What to work on ▸
Where the records below show a line containing "Definition seen_rows : gmap", start copying; end with the line containing "is_active <$> servers", and copy it too.
BEGIN
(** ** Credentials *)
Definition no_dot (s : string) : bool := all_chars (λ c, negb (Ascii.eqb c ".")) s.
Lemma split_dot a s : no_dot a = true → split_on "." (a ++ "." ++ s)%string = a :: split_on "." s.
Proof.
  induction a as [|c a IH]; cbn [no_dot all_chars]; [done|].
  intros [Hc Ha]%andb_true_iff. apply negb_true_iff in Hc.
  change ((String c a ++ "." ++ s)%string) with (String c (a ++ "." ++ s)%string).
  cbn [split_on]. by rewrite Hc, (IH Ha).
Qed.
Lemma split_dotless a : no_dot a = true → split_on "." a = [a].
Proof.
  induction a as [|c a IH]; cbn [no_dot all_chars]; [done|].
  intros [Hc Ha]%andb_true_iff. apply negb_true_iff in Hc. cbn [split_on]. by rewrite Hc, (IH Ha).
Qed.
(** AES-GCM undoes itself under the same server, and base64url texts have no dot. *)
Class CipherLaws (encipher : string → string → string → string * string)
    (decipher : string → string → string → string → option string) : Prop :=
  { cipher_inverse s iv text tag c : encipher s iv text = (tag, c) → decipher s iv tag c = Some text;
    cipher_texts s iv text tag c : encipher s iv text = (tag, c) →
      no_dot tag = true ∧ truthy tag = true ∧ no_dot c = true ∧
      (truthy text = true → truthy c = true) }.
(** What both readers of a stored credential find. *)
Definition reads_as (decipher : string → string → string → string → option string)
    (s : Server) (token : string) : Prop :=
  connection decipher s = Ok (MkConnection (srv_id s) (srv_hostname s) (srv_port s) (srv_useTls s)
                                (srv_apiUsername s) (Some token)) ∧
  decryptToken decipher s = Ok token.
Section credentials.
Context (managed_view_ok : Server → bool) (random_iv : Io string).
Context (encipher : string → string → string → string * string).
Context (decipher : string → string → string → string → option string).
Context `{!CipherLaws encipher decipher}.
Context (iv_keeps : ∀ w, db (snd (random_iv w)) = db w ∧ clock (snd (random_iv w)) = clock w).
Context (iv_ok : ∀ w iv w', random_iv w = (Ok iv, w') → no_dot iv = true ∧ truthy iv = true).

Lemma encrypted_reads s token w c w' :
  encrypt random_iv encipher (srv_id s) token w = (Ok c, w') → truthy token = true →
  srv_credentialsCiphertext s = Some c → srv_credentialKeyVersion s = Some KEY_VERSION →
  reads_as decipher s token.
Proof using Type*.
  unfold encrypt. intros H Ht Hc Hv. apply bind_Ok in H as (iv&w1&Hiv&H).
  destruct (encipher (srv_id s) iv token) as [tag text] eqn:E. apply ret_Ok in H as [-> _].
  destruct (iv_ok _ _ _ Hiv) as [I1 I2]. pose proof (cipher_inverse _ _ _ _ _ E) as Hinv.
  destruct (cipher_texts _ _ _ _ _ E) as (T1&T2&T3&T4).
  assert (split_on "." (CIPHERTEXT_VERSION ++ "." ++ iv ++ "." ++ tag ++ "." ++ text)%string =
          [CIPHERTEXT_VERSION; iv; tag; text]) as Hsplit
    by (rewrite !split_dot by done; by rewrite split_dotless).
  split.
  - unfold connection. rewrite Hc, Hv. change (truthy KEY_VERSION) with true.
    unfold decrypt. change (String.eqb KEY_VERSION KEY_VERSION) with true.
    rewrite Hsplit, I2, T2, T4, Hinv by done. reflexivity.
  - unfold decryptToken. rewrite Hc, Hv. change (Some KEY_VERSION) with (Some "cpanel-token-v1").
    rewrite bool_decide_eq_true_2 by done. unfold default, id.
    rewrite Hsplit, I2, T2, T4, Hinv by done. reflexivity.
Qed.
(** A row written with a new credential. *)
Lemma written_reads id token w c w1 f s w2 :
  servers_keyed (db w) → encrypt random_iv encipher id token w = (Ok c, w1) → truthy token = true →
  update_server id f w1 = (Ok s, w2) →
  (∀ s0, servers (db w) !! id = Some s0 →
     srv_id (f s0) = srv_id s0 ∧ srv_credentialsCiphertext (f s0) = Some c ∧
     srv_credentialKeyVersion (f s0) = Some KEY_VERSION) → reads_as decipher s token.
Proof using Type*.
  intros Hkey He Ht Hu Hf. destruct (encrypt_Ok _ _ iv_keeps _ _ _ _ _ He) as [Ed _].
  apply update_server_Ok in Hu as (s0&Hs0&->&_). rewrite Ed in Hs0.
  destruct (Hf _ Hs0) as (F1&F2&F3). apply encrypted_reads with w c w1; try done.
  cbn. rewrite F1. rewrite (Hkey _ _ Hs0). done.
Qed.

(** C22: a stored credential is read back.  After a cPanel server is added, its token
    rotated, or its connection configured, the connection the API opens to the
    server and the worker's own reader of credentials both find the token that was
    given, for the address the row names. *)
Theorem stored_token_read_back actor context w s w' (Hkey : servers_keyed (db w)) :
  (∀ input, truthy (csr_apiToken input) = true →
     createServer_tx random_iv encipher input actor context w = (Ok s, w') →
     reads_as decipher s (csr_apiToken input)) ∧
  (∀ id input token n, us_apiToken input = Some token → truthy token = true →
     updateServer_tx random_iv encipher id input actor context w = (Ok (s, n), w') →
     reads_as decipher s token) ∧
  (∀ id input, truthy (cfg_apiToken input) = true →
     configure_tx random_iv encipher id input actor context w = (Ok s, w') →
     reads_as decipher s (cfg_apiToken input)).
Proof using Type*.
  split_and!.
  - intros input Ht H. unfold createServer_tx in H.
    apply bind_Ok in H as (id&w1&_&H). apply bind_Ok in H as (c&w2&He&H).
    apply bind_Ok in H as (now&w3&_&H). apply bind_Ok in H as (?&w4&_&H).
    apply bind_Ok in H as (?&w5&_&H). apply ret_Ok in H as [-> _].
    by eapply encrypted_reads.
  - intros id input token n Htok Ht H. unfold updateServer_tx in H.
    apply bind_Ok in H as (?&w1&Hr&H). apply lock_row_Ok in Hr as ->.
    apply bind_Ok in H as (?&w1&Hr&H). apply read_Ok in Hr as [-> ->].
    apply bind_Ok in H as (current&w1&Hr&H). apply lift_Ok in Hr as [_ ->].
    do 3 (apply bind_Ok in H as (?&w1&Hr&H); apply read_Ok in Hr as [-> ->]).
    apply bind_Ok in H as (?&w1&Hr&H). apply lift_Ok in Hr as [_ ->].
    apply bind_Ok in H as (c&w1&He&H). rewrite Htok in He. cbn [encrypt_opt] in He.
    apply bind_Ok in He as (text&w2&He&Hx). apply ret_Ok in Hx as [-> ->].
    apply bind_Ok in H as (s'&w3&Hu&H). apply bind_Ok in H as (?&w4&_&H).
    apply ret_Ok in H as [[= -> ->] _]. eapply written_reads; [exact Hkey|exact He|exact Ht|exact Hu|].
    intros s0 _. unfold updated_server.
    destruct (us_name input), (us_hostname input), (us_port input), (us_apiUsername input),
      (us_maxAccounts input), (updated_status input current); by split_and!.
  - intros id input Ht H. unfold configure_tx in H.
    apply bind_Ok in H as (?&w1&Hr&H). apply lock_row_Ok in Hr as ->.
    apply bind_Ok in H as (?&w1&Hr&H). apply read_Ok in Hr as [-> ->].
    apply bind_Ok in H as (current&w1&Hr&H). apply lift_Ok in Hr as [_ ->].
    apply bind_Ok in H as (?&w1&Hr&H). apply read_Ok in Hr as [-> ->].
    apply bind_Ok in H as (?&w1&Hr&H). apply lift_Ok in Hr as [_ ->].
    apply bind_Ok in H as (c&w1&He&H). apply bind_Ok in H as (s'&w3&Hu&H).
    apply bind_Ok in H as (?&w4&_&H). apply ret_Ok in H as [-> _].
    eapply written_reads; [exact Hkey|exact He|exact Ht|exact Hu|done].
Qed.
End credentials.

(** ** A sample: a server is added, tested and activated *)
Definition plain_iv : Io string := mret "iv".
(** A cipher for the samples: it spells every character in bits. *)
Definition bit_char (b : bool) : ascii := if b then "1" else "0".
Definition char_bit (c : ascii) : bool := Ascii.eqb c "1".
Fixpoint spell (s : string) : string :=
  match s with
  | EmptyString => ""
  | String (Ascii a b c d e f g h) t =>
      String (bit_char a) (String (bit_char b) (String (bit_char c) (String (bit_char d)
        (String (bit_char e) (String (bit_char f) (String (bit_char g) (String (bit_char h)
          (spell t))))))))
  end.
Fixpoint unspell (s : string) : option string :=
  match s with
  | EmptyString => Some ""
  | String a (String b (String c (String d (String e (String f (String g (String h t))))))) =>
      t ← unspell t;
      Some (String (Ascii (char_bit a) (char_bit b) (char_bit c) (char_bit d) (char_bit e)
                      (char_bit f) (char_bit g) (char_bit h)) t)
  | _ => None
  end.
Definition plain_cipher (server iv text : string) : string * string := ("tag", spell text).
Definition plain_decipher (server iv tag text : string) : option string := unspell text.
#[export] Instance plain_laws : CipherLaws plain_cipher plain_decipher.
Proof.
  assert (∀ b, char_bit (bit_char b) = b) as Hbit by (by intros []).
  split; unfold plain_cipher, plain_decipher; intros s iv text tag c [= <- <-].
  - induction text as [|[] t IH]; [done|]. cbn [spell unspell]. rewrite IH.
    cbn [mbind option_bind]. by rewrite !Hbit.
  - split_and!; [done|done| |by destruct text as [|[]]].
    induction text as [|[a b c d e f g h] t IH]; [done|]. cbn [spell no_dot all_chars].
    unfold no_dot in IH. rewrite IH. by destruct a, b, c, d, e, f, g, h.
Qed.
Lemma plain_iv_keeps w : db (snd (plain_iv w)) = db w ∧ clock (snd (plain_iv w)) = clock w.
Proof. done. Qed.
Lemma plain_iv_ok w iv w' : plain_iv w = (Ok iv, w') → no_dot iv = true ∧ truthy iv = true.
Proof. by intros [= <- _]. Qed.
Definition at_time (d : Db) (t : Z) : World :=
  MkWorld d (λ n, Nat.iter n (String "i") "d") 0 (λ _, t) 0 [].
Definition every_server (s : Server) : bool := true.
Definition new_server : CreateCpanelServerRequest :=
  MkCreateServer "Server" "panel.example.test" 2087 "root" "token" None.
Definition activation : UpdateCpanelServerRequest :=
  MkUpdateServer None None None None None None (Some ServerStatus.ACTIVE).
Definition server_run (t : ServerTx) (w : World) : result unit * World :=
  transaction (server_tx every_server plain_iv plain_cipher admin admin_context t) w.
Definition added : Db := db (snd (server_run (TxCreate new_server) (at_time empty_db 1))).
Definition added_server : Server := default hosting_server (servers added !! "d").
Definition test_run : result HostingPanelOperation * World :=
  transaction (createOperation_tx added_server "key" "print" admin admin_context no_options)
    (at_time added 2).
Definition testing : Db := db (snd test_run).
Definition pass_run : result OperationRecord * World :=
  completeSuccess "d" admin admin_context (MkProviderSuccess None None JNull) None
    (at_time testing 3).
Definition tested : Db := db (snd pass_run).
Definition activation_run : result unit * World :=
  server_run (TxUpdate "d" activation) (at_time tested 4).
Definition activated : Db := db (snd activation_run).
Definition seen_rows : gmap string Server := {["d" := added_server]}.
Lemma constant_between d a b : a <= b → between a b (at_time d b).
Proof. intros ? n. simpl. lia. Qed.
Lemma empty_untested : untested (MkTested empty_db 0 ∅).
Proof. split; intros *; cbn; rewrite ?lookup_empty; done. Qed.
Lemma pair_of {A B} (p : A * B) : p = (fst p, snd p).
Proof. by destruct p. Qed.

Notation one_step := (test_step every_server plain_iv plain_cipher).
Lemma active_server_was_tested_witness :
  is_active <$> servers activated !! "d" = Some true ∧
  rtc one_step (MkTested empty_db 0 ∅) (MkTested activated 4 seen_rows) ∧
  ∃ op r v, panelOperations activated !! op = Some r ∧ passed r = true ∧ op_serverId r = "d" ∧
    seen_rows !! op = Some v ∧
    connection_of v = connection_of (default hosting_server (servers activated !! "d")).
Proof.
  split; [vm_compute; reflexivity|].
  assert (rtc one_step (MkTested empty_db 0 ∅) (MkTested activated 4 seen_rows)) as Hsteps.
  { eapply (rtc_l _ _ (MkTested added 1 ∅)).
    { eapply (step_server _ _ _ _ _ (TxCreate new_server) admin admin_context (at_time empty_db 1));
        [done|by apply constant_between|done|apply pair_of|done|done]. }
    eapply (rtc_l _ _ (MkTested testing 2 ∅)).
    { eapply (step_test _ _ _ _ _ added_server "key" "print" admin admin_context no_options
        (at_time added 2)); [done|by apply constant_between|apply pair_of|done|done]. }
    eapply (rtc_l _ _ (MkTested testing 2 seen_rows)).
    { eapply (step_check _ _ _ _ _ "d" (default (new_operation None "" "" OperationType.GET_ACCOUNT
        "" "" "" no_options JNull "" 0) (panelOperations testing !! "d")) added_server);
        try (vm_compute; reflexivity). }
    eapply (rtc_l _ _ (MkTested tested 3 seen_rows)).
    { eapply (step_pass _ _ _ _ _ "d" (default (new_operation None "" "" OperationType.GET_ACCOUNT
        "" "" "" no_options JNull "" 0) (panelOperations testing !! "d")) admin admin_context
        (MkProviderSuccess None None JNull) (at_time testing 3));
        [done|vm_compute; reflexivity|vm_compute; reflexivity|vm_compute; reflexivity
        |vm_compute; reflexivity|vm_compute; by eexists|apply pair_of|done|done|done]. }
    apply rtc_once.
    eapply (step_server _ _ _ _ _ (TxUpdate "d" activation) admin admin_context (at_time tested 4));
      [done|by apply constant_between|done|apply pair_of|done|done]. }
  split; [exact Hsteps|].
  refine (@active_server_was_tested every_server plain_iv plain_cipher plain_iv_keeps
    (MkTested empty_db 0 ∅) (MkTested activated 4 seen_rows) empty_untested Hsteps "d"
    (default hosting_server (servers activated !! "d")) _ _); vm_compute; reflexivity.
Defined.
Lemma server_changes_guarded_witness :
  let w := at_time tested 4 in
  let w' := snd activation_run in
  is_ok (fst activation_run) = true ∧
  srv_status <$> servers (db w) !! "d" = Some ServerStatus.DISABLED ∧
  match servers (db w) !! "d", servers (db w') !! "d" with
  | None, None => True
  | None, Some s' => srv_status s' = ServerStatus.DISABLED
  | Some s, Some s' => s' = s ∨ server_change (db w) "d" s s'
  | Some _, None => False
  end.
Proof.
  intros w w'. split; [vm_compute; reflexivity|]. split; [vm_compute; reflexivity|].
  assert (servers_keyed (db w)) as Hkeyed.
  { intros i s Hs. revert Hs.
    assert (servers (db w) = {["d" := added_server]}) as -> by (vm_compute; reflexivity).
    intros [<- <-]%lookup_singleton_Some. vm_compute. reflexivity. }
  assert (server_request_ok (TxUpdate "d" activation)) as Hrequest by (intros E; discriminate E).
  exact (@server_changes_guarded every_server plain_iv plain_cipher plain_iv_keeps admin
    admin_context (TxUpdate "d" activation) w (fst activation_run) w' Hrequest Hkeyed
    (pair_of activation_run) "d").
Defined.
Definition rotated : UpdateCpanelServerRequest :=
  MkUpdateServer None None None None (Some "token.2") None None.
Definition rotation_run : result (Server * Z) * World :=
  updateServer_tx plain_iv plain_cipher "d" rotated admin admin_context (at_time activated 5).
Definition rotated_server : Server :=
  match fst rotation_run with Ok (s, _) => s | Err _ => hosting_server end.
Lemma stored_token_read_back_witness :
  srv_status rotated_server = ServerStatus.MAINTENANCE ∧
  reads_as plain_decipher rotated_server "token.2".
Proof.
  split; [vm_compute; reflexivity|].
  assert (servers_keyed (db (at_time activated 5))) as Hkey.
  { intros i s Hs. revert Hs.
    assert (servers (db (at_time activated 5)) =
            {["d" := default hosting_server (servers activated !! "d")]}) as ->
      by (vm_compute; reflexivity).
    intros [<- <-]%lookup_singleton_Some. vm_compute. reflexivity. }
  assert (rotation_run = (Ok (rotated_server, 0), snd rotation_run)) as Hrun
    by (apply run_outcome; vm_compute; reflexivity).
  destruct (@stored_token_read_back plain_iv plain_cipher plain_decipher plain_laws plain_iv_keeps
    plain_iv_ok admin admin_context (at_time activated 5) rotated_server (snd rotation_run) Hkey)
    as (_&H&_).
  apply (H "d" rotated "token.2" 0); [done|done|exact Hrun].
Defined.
END
Your solution ▸
Definition seen_rows : gmap string Server := {["d" := added_server]}.
Lemma constant_between d a b : a <= b → between a b (at_time d b).
Proof. intros ? n. simpl. lia. Qed.
Lemma empty_untested : untested (MkTested empty_db 0 ∅).
Proof. split; intros *; cbn; rewrite ?lookup_empty; done. Qed.
Lemma pair_of {A B} (p : A * B) : p = (fst p, snd p).
Proof. by destruct p. Qed.

Notation one_step := (test_step every_server plain_iv plain_cipher).
Lemma active_server_was_tested_witness :
  is_active <$> servers activated !! "d" = Some true ∧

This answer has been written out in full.